Fueling Mexico de Javier Vergara es un compendio muy útil sobre desarrollo energético de México, en particular del petróleo. Considerándolo así, reúne los principales asuntos de manera ordenada y delimitada en una historia narrativa, no una historia teórica. Los estudiantes y los lectores generales encontrarán en este libro una guía idónea para adentrarse satisfactoriamente al tema. Comenzando por el chapopote de los tiempos prehispánicos y virreinales, pasa al queroseno iluminante de mediados del siglo xix. Después vienen, en el marco del cambio tecnológico que significó la invención del motor de combustión interna hacia las dos primeras décadas del siglo xx, el arranque y el desarrollo espectacular de la industria petrolera. Luego, la consolidación definitiva del petróleo como el combustible principal en la vida socioeconómica de México a partir de 1940. En efecto, el trabajo de Vergara constituye un valioso esfuerzo compilatorio, sustentado sobre todo en numerosas y variadas fuentes impresas. Al lado de estas, las de archivo, aunque idóneas son algo escasas. La bibliografía secundaria es muy amplia y pertinente, pero se extraña la ausencia de algunos estudios importantes como los de Paul Garner (petróleo), Armstrong y Nelles (electricidad), o Bullard (gas natural), por mencionar algunos.

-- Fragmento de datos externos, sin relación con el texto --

(* ===== verification/Normalizer.v ===== *)
(** * The event normalizer ([crates/event-normalizer])

    Raw items to validated audit events: scheme recognition, strict decoding,
    validation, classification.  JSON text is decoded by [serde_json], which is
    not part of the repository: [JsonDecoder] is its parser and the derived
    decoder of the event envelope. *)

From S2P Require Import Prelude Text BTree Errors Identifiers Timestamps Classification.
From S2P Require Import Correlation Events AuditEvents Sources.
Open Scope list_scope.

(** ** Errors ([errors.rs]) *)

Inductive NormalizerError : Type :=
| UnsupportedScheme (s : string)
| UnsupportedVersion (scheme version detail : string)
| MalformedPayload (scheme detail : string)
| NormValidationFailed (scheme detail : string)
| ClassificationFailed (scheme detail : string).

Definition NormalizerResult (T : Type) : Type := result T NormalizerError.

Definition NormalizerError_to_string (e : NormalizerError) : string :=
  match e with
  | UnsupportedScheme s => "unsupported scheme `" +:+ s +:+ "`"
  | UnsupportedVersion scheme version detail =>
      "unsupported " +:+ scheme +:+ " payload version " +:+ version +:+ ": " +:+ detail
  | MalformedPayload scheme detail => "malformed " +:+ scheme +:+ " payload: " +:+ detail
  | NormValidationFailed scheme detail => "invalid " +:+ scheme +:+ " payload: " +:+ detail
  | ClassificationFailed scheme detail => "cannot classify " +:+ scheme +:+ " payload: " +:+ detail
  end.

Definition NormalizerError_into_core (e : NormalizerError) : AuditError :=
  match e with
  | UnsupportedScheme s => UnsupportedEvent ("ingestion scheme `" +:+ s +:+ "` is not supported")
  | UnsupportedVersion scheme version detail =>
      UnsupportedEventVersion (scheme +:+ " payload version " +:+ version +:+ ": " +:+ detail)
  | MalformedPayload scheme detail => InvalidEvent ("malformed " +:+ scheme +:+ " payload: " +:+ detail)
  | NormValidationFailed scheme detail => InvalidEvent ("invalid " +:+ scheme +:+ " payload: " +:+ detail)
  | ClassificationFailed scheme detail =>
      InvalidEvent ("cannot classify " +:+ scheme +:+ " payload: " +:+ detail)
  end.

(** ** Schemes ([scheme.rs]) *)

Inductive Scheme : Type := HooksStateEvent | AuditEnvelope.

#[export] Instance Scheme_eq_dec : EqDecision Scheme.
Proof. solve_decision. Defined.

Definition HOOKS : string := "hooks-state-event".
Definition ENVELOPE : string := "audit-envelope".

La información cuantitativa demuestra clara y suficientemente el argumento general de la transición energética, tanto en las tablas y gráficas como dentro del texto. Una serie interesante de imágenes (fotografías y mapas) acompaña su relato.

Indudablemente Vergara tiene razón en subrayar la centralidad de la transición a los combustibles fósiles en la historia moderna de México y su libro debe recomendarse por ser un refrescante examen –desde la perspectiva de las así denominadas Energy Humanities– sobre los efectos ocasionados por el uso cada vez más extendido del petróleo en la sociedad y la cultura mexicanas. Sin embargo, este original y válido empeño por, como dice él mismo, “separarse de los enfoques académicos tradicionales y reconceptualizar coyunturas críticas en la historia de México” contiene, me parece, reinterpretaciones ambiguas y un tanto apresuradas que le restan profundidad. ¿Hasta qué punto, por ejemplo, puede saberse con mayor precisión si las comunidades rurales del altiplano central, las cuales pelearon durante la revolución mexicana, lo hicieron animados por lo que Vergara describe como el “sentido de autonomía energética”? La misma interrogante surge cuando, intentando ilustrar el carácter incompleto de la transición energética hacia finales de los años veinte, afirma que la reticencia de los consumidores humildes para usar gasóleo en sus casas en lugar de quemar leña y carbón vegetal se debió en parte a “una sensación de autonomía y control sobre las fuentes de energía de las que dependían”. La propuesta de reinterpretación conceptual es interesante, pero siento que le falta mayor evidencia fáctica que permita superar el peso de la sugerencia y el eufemismo. En este sentido, el libro de Vergara es más un comienzo que un final y, por varias de las ideas que él bosqueja, una invitación estimulante a futuras exploraciones en torno a la transición energética en México.